Unless, like I said, the meal matters. Which it hardly ever does.
4.
Overwritten Sequential Time Fillers
Your
hero has had a tough day at work. She comes home to shower and have a
glass of wine before driving to the rendezvous point for her blind date that
evening, which she’d been unable to stop thinking about all day.
As
a writer, you now face a decision: cut to the date, or take us home with her
for the shower and the wine and some lengthy pondering of her lonely life.

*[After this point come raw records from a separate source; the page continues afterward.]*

(* ===== verification/Lane.v ===== *)
(** * lane.go: the data path of one lane

    A lane copies packets from a TUN queue to the outer connection and back.  Each
    direction is a loop; here it runs over the results its blocking reads return:
    the packets (or bursts) read from the TUN with interruptions and errors among
    them, and the byte stream of the connection.  Writes to the connection go
    through [conn_Write], which may break part way; writes to the TUN follow a
    list of outcomes ([WNil] when the list is used up).

    Sending:   [tunToSock], [tunToSockBatch] (one frame per burst, [batch_loop]).
    Receiving: [sockToTun] iterates [sockToTun_iter]; its fuel is the length of
    the input, enough because every iteration that continues consumes a header. *)

From S2P Require Import Prelude GoIO Config LaneCrypto.

#[local] Abbreviation zlen l := (Z.of_nat (length l)).

Definition maxPkt : Z := 65535.
Definition aeadMax : Z := 32.
Definition hdrLen : Z := 3.
Definition frTypeSingle : byte := x00.
Definition frTypeBatch : byte := x01.
Definition maxBatch : Z := 32.
Definition maxFrame : Z := 60000.
Definition virtioNetHdrLen : Z := 10.

(** How a direction of the lane stands after the reads it was given. *)
Inductive txEnd : Type := TxRunning | TxStopped | TxPanic.
(** The keys of a finished handshake, on either side, start the data path of
    the lane exactly when the configured cipher is one of the three suites.  The
    zero cipher, which a configuration that leaves the field unset has, completes
    the handshake but can never carry a packet. *)
Theorem handshake_keys_usable `{AEADs} {σ} static peerPub cipher uso lanes req authorize assignFn (w : World σ) :
  let usable r := match r with
    | Ok id => is_Some (lane_ciphers (keys id)) ↔
               cipher ∈ [CipherAESGCM; CipherChaCha; CipherAES256GCM]
    | _ => True
    end in
  usable (initiateHandshake static peerPub cipher uso lanes req w).1 ∧
  usable (acceptHandshake static cipher uso authorize assignFn w).1.
Proof. apply hs_keys_usable. Qed.

(** Both payloads survive the wire: a server that parses a client's payload, or
    a client that parses a server's, gets back every field, the addresses without
    their zones and with unspecified ones as absent; extra bytes after the payload,
    for later versions, are ignored. *)
Theorem payload_roundtrip cipher lanes req uso asg rest :
  parseClientPayload (buildClientPayload cipher lanes req uso ++ rest) =
    Ok (cipher, lanes, slot_req req, uso) ∧
  parseServerPayload (buildServerPayload asg uso ++ rest) =
    Ok (mkAsg (slot_addr (V4Addr asg)) (V4Prefix asg) (slot_addr (V4Peer asg))
              (slot_addr (V6Addr asg)) (V6Prefix asg) (slot_addr (V6Peer asg)), uso).
Proof. split; [apply parse_buildClient|apply parse_buildServer]. Qed.

(** Parsing rejects exactly the payloads that are too short or of another
    version, and no parser panics on any input. *)
Theorem payload_rejects p :
  (is_ok (parseClientPayload p) = true ↔ (clientPayloadLen <= length p)%nat ∧ p !! 0%nat = Some hsVersion) ∧
  (is_ok (parseServerPayload p) = true ↔ (serverPayloadLen <= length p)%nat ∧ p !! 0%nat = Some hsVersion) ∧
  parseClientPayload p ≠ Panic ∧ parseServerPayload p ≠ Panic.
Proof.
  unfold parseClientPayload, parseServerPayload.
  assert (∀ n, (1 <= n)%nat → (n <= length p)%nat → ∃ b, p !! 0%nat = Some b) as Hat.
  { intros n ? ?. apply lookup_lt_is_Some_2. lia. }
  split_and!; try (repeat case_match; done).
  all: destruct (_ <? _)%nat eqn:E; bool_to_prop; [split; [done|lia]|].
  all: edestruct Hat as [b Hb]; [|exact E|]; [unfold clientPayloadLen, serverPayloadLen; lia|].
  all: rewrite Hb; cbn [default]; case_bool_decide; cbn [negb is_ok]; naive_solver.
Qed.
Lemma demo_late_reachable : rtc (mc_step demo_mccfg false false) (mc0, []) demo_late.
Proof.
  eapply rtc_r; [eapply rtc_r; [exact (mc2_reachable false)|eapply (step_lookup _ _ _ true demo_pkt 0%nat)]|].
  - vm_compute. reflexivity.
  - eapply (step_collect _ _ _ (90 * Second) (91 * Second) [cid 1] [0%nat]), mc3_collect.
Qed.

(** The session it reaches is in no table any more; the packet is its own. *)
Lemma dispatch_isolated_witness :
  rtc (mc_step demo_mccfg false false) (mc0, []) demo_late ∧ sessions mc3 = ∅ ∧
  outbound <$> heap (dispatch_send true demo_pkt 0 mc3) !! 0%nat = Some [demo_pkt] ∧
  ∃ s, heap mc3 !! 0%nat = Some s ∧ mine false s demo_pkt.
Proof.
  split; [exact demo_late_reachable|]. split; [vm_compute; reflexivity|]. split; [vm_compute; reflexivity|].
  destruct (dispatch_isolated demo_mccfg false false (Some demo_db) (Some demo_pool) None mc3 _ demo_late_reachable)
    as (_ & Hd & _).
  destruct (Hd true demo_pkt 0%nat) as (s & Hs & Hm & _); [|exists s; split; assumption].
  apply elem_of_cons. right. apply elem_of_cons. left. reflexivity.
Defined.

Lemma mc4_reachable : rtc (mc_step demo_mccfg true false) (mc0, []) (mc4, [TearDown 0]).
Proof.
  eapply rtc_r; [eapply rtc_r; [exact (mc2_reachable true)|eapply step_collect, mc3_collect]|].
  eapply (step_acquire_ok _ _ _ demo_ident (91 * Second) (1%nat, true)).
  - intros _ _. split_and!; [|by intros [=]|done|by intros [=]]. intros _.
    exists (default demo_pool (pool4 mc3)). split_and!; [|vm_compute; reflexivity|left; vm_compute; reflexivity].
    assert (is_Some (pool4 mc3)) as [q ->] by (apply (bool_decide_unpack _); vm_compute; exact I). done.
  - apply injective_projections; [vm_compute; reflexivity|reflexivity].
Qed.

Lemma mc4_pool : pool4 mc4 = Some demo_q4.
Proof.
  unfold demo_q4. assert (is_Some (pool4 mc4)) as [q ->]; [|done].
  apply (bool_decide_unpack _). vm_compute. exact I.
Qed.

Lemma demo_q4_wf : pool_wf demo_q4.
Proof.
  apply (oo_pool4 mc4); [|exact mc4_pool].
  exact (proj2 (mc_run_owned _ _ _ _ _ _ (proj1 demo_pools_wf) (proj2 demo_pools_wf) mc4_reachable)).
Qed.

Definition demo_session4 : session :=
  mkSession (cid 1) "alice" (addr_10_66_0 x05) AddrZero 1 [] false 0 0 (91 * Second) false.


#[local] Existing Instance demo_obfs.
#[local] Existing Instance toy_noise.

(** A peer that sends nothing is rejected. *)
Definition demo_silent : World mcState := mkWorld (mkConn [] [] None) [] mc1.

Lemma handleConn_no_leak_witness :
  (handleConn demo_mccfg (mkDHKey demo_privS demo_privS) 4 0 demo_silent).1 = Ok ConnRejected ∧
  (allocated mc1 (cid 1) (addr_10_66_0 x05) ∨
   is_Some (sessions (appst (handleConn demo_mccfg (mkDHKey demo_privS demo_privS) 4 0 demo_silent).2) !! cid 1)).
Proof.
  assert ((handleConn demo_mccfg (mkDHKey demo_privS demo_privS) 4 0 demo_silent).1 = Ok ConnRejected) as H1
    by (vm_compute; reflexivity).
  split; [exact H1|].
  apply (handleConn_no_leak demo_mccfg (mkDHKey demo_privS demo_privS) 4 0 demo_silent
           (handleConn demo_mccfg (mkDHKey demo_privS demo_privS) 4 0 demo_silent).2 (cid 1) (addr_10_66_0 x05)).
  - split; [|intros q [=]].
    intros q Hq. apply (oo_pool4 mc1); [|exact Hq].
    refine (proj2 (mc_run_owned demo_mccfg false (Some demo_db) (Some demo_pool) None (mc1, [])
              (proj1 demo_pools_wf) (proj2 demo_pools_wf) _)).
    eapply rtc_once, step_assign, mc1_assign.
  - intros _. split; reflexivity.
  - intros [q [=]].
  - apply injective_projections; [exact H1|reflexivity].
  - intros E. apply (f_equal vec_to_list) in E. vm_compute in E. discriminate E.
  - left. vm_compute. reflexivity.
Defined.

Definition demo_big : mcState :=
  mkMC None None None
    [mkSession (cid 1) EmptyString AddrZero AddrZero 1 [replicate (Z.to_nat 65536) x45] false 0 0 0 false] ∅ ∅.

Lemma oversize_packet_stops_lane_witness :
  maxRead None < Z.of_nat (length (replicate (Z.to_nat 65536) x45)) ∧
  (sessionPIO_Read (maxRead None) true 0 demo_big).1 = PShort.
Proof.
  assert (maxRead None < Z.of_nat (length (replicate (Z.to_nat 65536) x45))) as Hl
    by (rewrite length_replicate, Z2Nat.id by lia; reflexivity).
  split; [exact Hl|].
  pose proof (oversize_packet_stops_lane None 1 [] (mkConn [] [] None) true 0 _ _ [] demo_big
    eq_refl eq_refl eq_refl Hl) as H.
  destruct (sessionPIO_Read (maxRead None) true 0 demo_big) as [r m']. exact (proj1 H).
Defined.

Or better yet, cut straight to the date and cover any prior ground (her
bad day at work, the shower and wine) with a short introductory sentence.
Inexperienced
writers tend to take us home with her. Have us take a shower with her and
ooh and ahh about how good the hot water feels. About the taste of the
wine, a hint of cherry, a nice finish.
The
more experienced writer cuts straight to the date.
This
pitfall is similar to the chit-chat and food and transitional red flags
described elsewhere in this article. The same standard applies: if it
doesn’t deliver salient expositional information, if it doesn’t matter,
if it just moves the character forward in time (as if the writer is obliged to
show us each and every moment and hour of the hero’s day, which isn’t true),
then skip it.
Know
what matters, what counts, and why. Then, like a chess piece, move the
scenes from one square to the next. Every time you hit the pause button
to take a shower or reflect on the drive home, you’re killing your story’s
pacing.
Mission-driven
scene writing is the Holy Grail of long form storytelling. It is the context
for almost every problem and solution you’ll face.
5.
Invisible Scene Transitions
Less
is more. It really is. Unless we’re talking foreplay, but that’s
another blog.
This
principle leads us to the best transitional device known to the modern
storyteller. The very best way to get from one scene to the next is…
to do nothing.
Literally.
Two
words: white space.
Just
end a scene cleanly, then skip a couple of lines and jump into the next
scene. Which happens when either time or place or point of view changes.
Read
that again, too. It’s basic and critical.
If
you’re jumping to a new chapter this takes care of itself. But chapters
are legitimately able to house an untold number of scenes, and if you
want to make sure the reader is as aware of the transitions with them as you
are, skip a line or two when time or place of POV changes.
Otherwise,
your transition might look like this:
The
meeting dragged on for several hours, complete with boring PowerPoint
presentations and the lengthy pontifications of the CEO, who had never been on
a sales call in her life. Tomorrow would be no exception. The
sales call began at noon, with a rubber chicken catered lunch already on the
table. The client posse arrived together, as if they’d marshalled in the
parking lot to finalize strategy and send off any last minute texts.
It’s
not wrong, per se, it’s just that the transition from scene to scene
(note, it’s now tomorrow, a different time and place) is not as clear
and efficient as it could be. A reader who skims is likely to miss it.
Now
look at it this way. A simple thing, with an empowering result:
The
meeting went on for several hours, complete with boring Powerpoint
presentations and the lengthy pontifications of the CEO, who had never been on
a sales call in her life. Tomorrow would be no exception.
The
sales call began at noon, with a rubber chicken catered lunch already on the
table. The client posse arrived together, as if they’d marshalled in the
parking lot to finalize strategy and send off any last minute texts.
Such
simplicity. The power of the skipped line of white space is amazing.
These
mid-chapter scenes – especially necessary transitional ones – can be as short
as you want. One paragraph exposition that gets us from one point to the
next are wonderful, especially if they replace two-page space fillers that seek
to accomplish the exact same thing. The need to pad these scenes is the
paradigm of the beginner… which, after being duly warned, you no longer are.
Such
is the case with all five of these rookie mistakes. Your radar for them
is the most important part of your review and edit process.
And
if you can’t wrap your head around it, I’m betting your significant
manuscript-reader other can. Because they’re readers, and readers
are the victims when these things hit the page.